XtalOpt v14.3.0

This version includes:

• New "non-dominated sorting" functions for better efficiency,
• Adjustments to the vasp_uip.py interface script.

XtalOpt v14.2.1

A bug fix: issue in finding supercell expansion factors in RDF calculations, affecting skewed cells, fixed.

XtalOpt v14.2.0

This update includes:

• Option to set the minimum number of atoms per cell,
• Minor adjustment to crossover for better parent selection.

XtalOpt v14.1.0

This release includes important new options:

• Variable-composition search for elemental systems (i.e., variable-cell search),
• "Multi-cut" Crossover, useful for searches over variable compositions or diverse cell sizes,
• Import/Export GUI settings from/to CLI input file [Experimental],

and improvements:

• Crossover for fixed/multi-composition searches targets cell composition of parent with larger atom number,
• Re-scaling volume uses a pure random value within the volume limits.

XtalOpt v14.0.1

This is a quick patch to the version 14.0.0 to:

• Fix the similarity check so that structures of different compositions won't be ever marked as similar

Also, it includes:

• Updated vasp_uip.py: fixed post-opt force check and added new UIP templates: MatterSim, Orb, SevenNet
• Updated template of xtalopt.in in schemes
• Fixed .gitignore file to allow "build..." scripts

XtalOpt v14.0.0

XtalOpt 14.0.0 features:

• Variable-composition search option,
• Pareto optimization with tournament selection and scalar fitness,
• New genetic operations: permutomic, permucomp, and random supercell expansion,
• Support for using sub-system seed structures,
• A new similarity check scheme: dot product of radial distribution functions,
• New option for specifying volume limits for each element,
• Explicit support for MTP machine learning potentials as a local optimizer,
• Interface script for machine learning universal interatomic potentials,
• Option for convex hull data output in various stages of the run,

and ... various improvements and bug fixes.
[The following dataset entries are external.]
(** X19. [cosineSimilarity] throws exactly when the two vectors differ in
    length, then with 'Vectors must have the same dimension'; for vectors
    of one length it returns a number (possibly [NaN]), also for empty or
    all-zero vectors. *)
Theorem cosineSimilarity_throws_iff a b :
  (forall e, cosineSimilarity a b = Thrown e
             <-> e = VectorsDimension /\ vlength a <> vlength b)
  /\ (vlength a = vlength b <-> exists sim, cosineSimilarity a b = Returned sim).
Proof.
  pose proof (cosineSimilarity_inv a b) as Hinv.
  destruct (cosineSimilarity a b) as [sim|e'] eqn:Hcos.
  - split.
    + intros e. split; [discriminate | intros [_ Hne]; contradiction].
    + split; [intros _; now exists sim | intros _; exact Hinv].
  - destruct Hinv as [-> Hne]. split.
    + intros e. split; [intros [= <-]; now split | intros [-> _]; reflexivity].
    + split; [contradiction | intros [sim Hsim]; discriminate].
Qed.
End VectorFacts.

Section SearchErrors.
Variable T : Type.
Implicit Types (c : SemanticCache T).

Lemma scan_Thrown_iff q (es : list (CacheEntry T)) th now e :
  scan q es th now = Thrown e
  <-> e = VectorsDimension
      /\ exists entry,
           In entry es /\ is_expired now entry = false
           /\ vlength (embedding entry) <> vlength q.
Proof.
  unfold is_expired.
  induction es as [|entry es IH]; simpl.
  - split; [discriminate | intros [_ [x [[] _]]]].
  - destruct (expiresAt entry <? now) eqn:Hexp.
    + rewrite IH. split; intros [He [x Hx]]; (split; [exact He|]); exists x.
      * tauto.
      * destruct Hx as [[<-|Hin] [Hlive Hlen]]; [congruence | tauto].
    + pose proof (cosineSimilarity_inv q (embedding entry)) as Hinv.
      destruct (cosineSimilarity q (embedding entry)) as [sim|e'] eqn:Hcos.
      * destruct (scan q es th now) as [rs|e''] eqn:Hscan.
        -- split; [discriminate|].
           intros [He [x [[<-|Hin] [Hlive Hne]]]]; [congruence|].
           assert (Hth : Returned rs = Thrown e
                         :> outcome (list (SimilarityResult T)));
             [|discriminate].
           apply IH. split; [exact He|]. now exists x.
        -- split.
           ++ intros Heq. apply IH in Heq as [He [x Hx]].
              split; [exact He|]. exists x. tauto.
           ++ intros [He [x [[<-|Hin] [Hlive Hne]]]]; [congruence|].
              apply IH. split; [exact He|]. now exists x.
      * destruct Hinv as [-> Hne].
        split.
        -- intros [= <-]. split; [reflexivity|].
           exists entry. repeat split; [now left | exact Hexp | congruence].
        -- intros [-> _]. reflexivity.
Qed.

(** X13. [getSimilar] with a query vector throws exactly when some entry that
    is not expired holds a vector of another length than the query, and
    then with 'Vectors must have the same dimension'; expired entries of
    another length are passed over. *)
Theorem getSimilar_throws_iff q kk th now c e :
  fst (getSimilar (inr q) kk th now c) = Thrown e
  <-> e = VectorsDimension
      /\ exists entry,
           In entry (JsMap.values (entries c))
           /\ is_expired now entry = false
           /\ vlength (embedding entry) <> vlength q.
Proof.
  rewrite <- scan_Thrown_iff
    with (th := orElse th (similarityThreshold (config c))).
  unfold getSimilar, findKNearest. simpl.
  destruct (scan q (JsMap.values (entries c)) _ now) as [rs|e'];
    simpl; split; intros H; try discriminate; exact H.
Qed.

(** X14. Asking for fewer results gives a prefix of the longer answer: for
    [0 <= k1 <= k2], [getSimilar(query, k1)] is the first [k1] results of
    [getSimilar(query, k2)]. *)
Theorem getSimilar_prefix query k1 k2 th now c rs2 :
  0 <= k1 <= k2 ->
  fst (getSimilar query (Some k2) th now c) = Returned rs2 ->
  fst (getSimilar query (Some k1) th now c)
  = Returned (firstn (Z.to_nat k1) rs2).
Proof.
  intros [Hk1 Hk12]. unfold getSimilar. fold (query_vector c query).
  destruct (query_vector c query) as [q|]; [|discriminate].
  unfold findKNearest. cbn [orElse].
  destruct (scan q _ _ now) as [found|]; [|discriminate].
  simpl. intros [= <-]. f_equal. unfold slice0.
  replace (k1 <? 0) with false by (symmetry; apply Z.ltb_ge; lia).
  replace (k2 <? 0) with false by (symmetry; apply Z.ltb_ge; lia).
  rewrite firstn_firstn. f_equal. lia.
Qed.
End SearchErrors.

Section EmbeddingFacts.
Variable Math_sin : float -> float.
Variable toLowerCase : string -> string.

Lemma sum_squares_zero n :
  fold_left (fun sum val => (sum + val * val)%float) (repeat 0%float n)
    0%float
  = 0%float.
Proof. induction n as [|n IH]; simpl; [reflexivity | exact IH]. Qed.

(** X20. [normalize] keeps the length of its argument, and a vector of zeros,
    of any length, is returned as it is rather than divided by its zero
    magnitude. *)
Theorem normalize_length_and_zero v n :
  List.length (normalize v) = List.length v
  /\ normalize (repeat 0%float n) = repeat 0%float n.
Proof.
  split.
  - unfold normalize. destruct (_ =? _)%float; [reflexivity|apply length_map].
  - unfold normalize. now rewrite sum_squares_zero.
Qed.

(** X21. [defaultEmbedding(text, dimension)] returns exactly [dimension]
    numbers for every text when [dimension] is an array length
    ([0 <= dimension < 2^32]), also for [dimension = 0], and throws the
    RangeError of [new Array(dimension)] otherwise. *)
Theorem defaultEmbedding_dimension text dimension :
  (0 <= dimension < 2 ^ 32 ->
   exists vec,
     defaultEmbedding Math_sin toLowerCase text dimension = Returned vec
     /\ vlength vec = dimension)
  /\ (dimension < 0 \/ 2 ^ 32 <= dimension ->
      defaultEmbedding Math_sin toLowerCase text dimension
      = Thrown InvalidArrayLength).
Proof.
  unfold defaultEmbedding. split.
  - intros [Hlo Hhi].
    replace (dimension <? 0) with false by (symmetry; now apply Z.ltb_ge).
    replace (2 ^ 32 <=? dimension) with false
      by (symmetry; now apply Z.leb_gt).
    simpl. eexists. split; [reflexivity|].
    unfold vlength.
    rewrite normalize_length, embed_loop_length, repeat_length. lia.
  - intros [Hneg|Hbig].
    + apply Z.ltb_lt in Hneg. now rewrite Hneg.
    + apply Z.leb_le in Hbig. now rewrite Hbig, orb_true_r.
Qed.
The new options are available in both CLI and GUI of the code. For more information, see the XtalOpt website and its user guide.

XtalOpt v13.2.0

Updates in this version:

1- Bug fix in reading enthalpy from VASP ML output (OUTCAR)
2- Updated CONTCAR reading function for VASP compiled with HDF5
3- Added "queueRefreshInterval" to xtalopt-runtime file

XtalOpt v13.1.1

In this version:

1. The -possibly- infinite/long loop in genemptyxtal is now handled with just an occasional message to the user instead of quitting,

2. Some minor improvements are applied.

XtalOpt v13.1.0

NOTE:

BINARIES OF THIS RELEASE ARE REMOVED AS THE ATTEMPTED FIX FOR INFINITE LOOP IN THIS VERSION COULD FAIL THE RUN

USE VERSION 13.1.1 INSTEAD

---

1. The input flag "seedStructures" added for reading the seed structures in the CLI mode (takes a space-separated list of full path to seeds),

2. A Possible infinite loop in structure generation fixed.

XtalOpt v13.0.0

XtalOpt v13.0.0 featuring:

• Multi-objective global optimization for the discovery of novel functional materials,
• Support for "local queue" runs (i.e., running XtalOpt locally while submitting jobs to a queue),
• "Scaled volume" option for initiating the minimum and maximum limits of volume per FU,
• Support for VASP machine-learning OUTCAR files,
• New termination flags for the CLI runs,
• Support for a "hyphen-separated list of space group numbers" in the CLI input file,

and ... bug fixes.

More information in the README.md file (source code) and the user manual (XtalOpt website).